The linear stability analysis of Darcy–Brinkman–Bénard convection (DBBC) in a binary fluid-saturated porous layer is studied numerically using \(n\) term Galerkin approach for rigid–rigid, isothermal boundaries. The occupied binary fluid and porous medium are assumed to be in thermal non-equilibrium. Thus, two energy equations are used for each phase. The critical values of the Darcy–Rayleigh and wave numbers for the onset of convection are obtained by considering ten terms in the Galerkin solution. The effect of the five parameters of the model, namely the Darcy number, Da, the modified ratio of thermal conductivity \(\gamma\), the Lewis number Le, the separation ratio coefficient, \(\chi\), and the inter-phase heat transfer coefficient, H, on the stability of the system is discussed in detail and presented with the aid of plots and tables. The onset of convection in a binary fluid-saturated porous medium is delayed for realistic boundary conditions compared with ideal boundary conditions (stress-free, isothermal boundary conditions).
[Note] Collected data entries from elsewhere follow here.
(* ===== verification/Str.v ===== *)
(** * lib/str.cpp: the string library (its [std::string] part)

    Splitting, trimming, replacing, searching and number printing, as the
    program uses them.  Indices are [size_t] or [int] values with their
    conversions written out; the parts of a split are collected in order. *)

From S2P Require Import Prelude Cxx.

(** ** Definitions *)

Definition is_blank (c : ascii) : bool :=
  bool_decide (c = "010"%char) || bool_decide (c = "013"%char) || bool_decide (c = " "%char).

(** The two loops of [trim]; [fuel] bounds the number of iterations. *)
Fixpoint trim_start (fuel : nat) (s : str) (start end_ : Z) : outcome Z :=
  match fuel with
  | O => Diverged
  | S fuel' =>
      c ← str_idx s start;
      if is_blank c && (start <=? end_) then trim_start fuel' s (start + 1) end_
      else Ok start
  end.

Fixpoint trim_end (fuel : nat) (s : str) (start end_ : Z) : outcome Z :=
  match fuel with
  | O => Diverged
  | S fuel' =>
      c ← str_idx s end_;
      if is_blank c && (end_ >? start) then trim_end fuel' s start (end_ - 1)
      else Ok end_
  end.

Definition trim_warning : str := "Warning: trim() is returning an empty string\n".

Definition trim (s : str) : M str :=
  start ← lift (trim_start (S (length s)) s 0 (size s));
  end_ ← lift (trim_end (S (length s)) s start (size s));
  if end_ - start =? 0 then _ ← cout trim_warning; mret []
  else lift (substr s start (end_ - start)).

(** The loop of [explode]; it stops at the end of the scan with the text that
    is left, or returns early ([None]). *)
Fixpoint explode_loop (fuel : nat) (quan subj : str) (slength i : Z) (out : list str)
    : outcome (list str * option str) :=
  match fuel with
  | O => Diverged
  | S fuel' =>
      if i <? to_size_t (slength - size quan) then
        piece ← substr subj i (size quan);
        if str_eqb quan piece then
          pre ← substr subj 0 i;
          if i + size quan <=? size subj then
            subj' ← substr_from subj (i + size quan);
            explode_loop fuel' quan subj' (size subj') 1 (out ++ [pre])
          else Ok (out ++ [pre], None)
        else explode_loop fuel' quan subj slength (i + 1) out
      else Ok (out, Some subj)
  end.

Definition explode_fuel (s : str) : nat := 2 * length s + 3.

(** Appends the text left after the scan unless it is blank. *)
Definition push_rest (out : list str) (rest : str) : M (list str) :=
  t ← trim rest;
  mret (if 0 <? size t then out ++ [rest] else out).

(** [explode]; [None] is the null pointer. *)
Definition explode (quan subject : str) : M (option (list str)) :=
  if (size subject =? 0) || (size quan =? 0) then
    _ ← cerr "Gave an empty string into explode\n";
    mret None
  else
    r ← lift (explode_loop (explode_fuel subject) quan subject (size subject) 0 []);
    match r with
    | (out, None) => mret (Some out)
    | (out, Some subj) => l ← push_rest out subj; mret (Some l)
    end.

Fixpoint c_explode_loop (fuel : nat) (quan : ascii) (subj : str) (slength i : Z)
    (out : list str) : outcome (list str * str) :=
  match fuel with
  | O => Diverged
  | S fuel' =>
      if i <? to_size_t (slength - 1) then
        c ← str_at subj i;
        if bool_decide (quan = c) then
          pre ← substr subj 0 i;
          subj' ← substr_from subj (i + 1);
          c_explode_loop fuel' quan subj' (size subj') 1 (out ++ [pre])
        else c_explode_loop fuel' quan subj slength (i + 1) out
      else Ok (out, subj)
  end.

Definition c_explode (quan : ascii) (subject : str) : M (list str) :=
  r ← lift (c_explode_loop (explode_fuel subject) quan subject (size subject) 0 []);
  let '(out, subj) := r in
  push_rest out subj.

(** [split]: once, at the first occurrence; [find] is narrowed to [int]. *)
Definition split (quan : ascii) (subject : str) : outcome (list str) :=
  let index := to_int (find_char subject quan) in
  a ← substr subject 0 (to_size_t index);
  b ← substr_from subject (to_size_t (index + 1));
  Ok [a; b].

(** [ssplit] pushes into a vector whose pointer is never initialised. *)
Definition ssplit (quan subject : str) : outcome (list str) :=
  let index := to_int (find subject quan) in
  a ← substr subject 0 (to_size_t index);
  deref None.

Definition getLast (s : str) : outcome ascii := str_idx s (to_size_t (size s - 1)).

Fixpoint strcompsub_loop (n : nat) (str1 str2 : str) (index i : Z) : outcome bool :=
  match n with
  | O => Ok true
  | S n' =>
      a ← str_idx str1 (i - index);
      b ← str_idx str2 i;
      if bool_decide (a <> b) then Ok false
      else strcompsub_loop n' str1 str2 index (i + 1)
  end.

(** For an [index] inside a string [len + index] does not wrap around. *)
Definition strcompsub (str1 str2 : str) (index len : Z) : outcome bool :=
  if bool_decide (len <> size str1) then Ok false
  else strcompsub_loop (Z.to_nat len) str1 str2 index index.

(** [strpos_m]: the first position at which one of the candidates occurs. *)
Fixpoint strpos_m_inner (haystack : str) (comps : list str) (i : Z) : outcome bool :=
  match comps with
  | [] => Ok false
  | comp :: comps' =>
      h ← str_idx haystack i;
      c ← str_idx comp 0;
      if bool_decide (h = c) then
        piece ← substr haystack i (size comp);
        if str_eqb piece comp then Ok true else strpos_m_inner haystack comps' i
      else strpos_m_inner haystack comps' i
  end.

Fixpoint strpos_m_loop (n : nat) (haystack : str) (comps : list str) (i : Z) : outcome Z :=
  match n with
  | O => Ok (-1)
  | S n' =>
      found ← strpos_m_inner haystack comps i;
      if (found : bool) then Ok (to_int i) else strpos_m_loop n' haystack comps (i + 1)
  end.

Definition strpos_m (haystack : str) (comps : list str) : outcome Z :=
  strpos_m_loop (length haystack) haystack comps 0.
Increasing the values of the Darcy number, inter-phase heat transfer coefficient, and the separation ratio coefficient stabilizes DBBC. In contrast, the thermal conductivity ratio and Lewis number are destabilize the system. Furthermore, convective cell size remains unaltered with increasing \(\chi\). Convection is delayed in the pure fluid medium compared to the binary fluid medium. Local thermal non-equilibrium ceases for small and large inter-phase heat transfer coefficient values.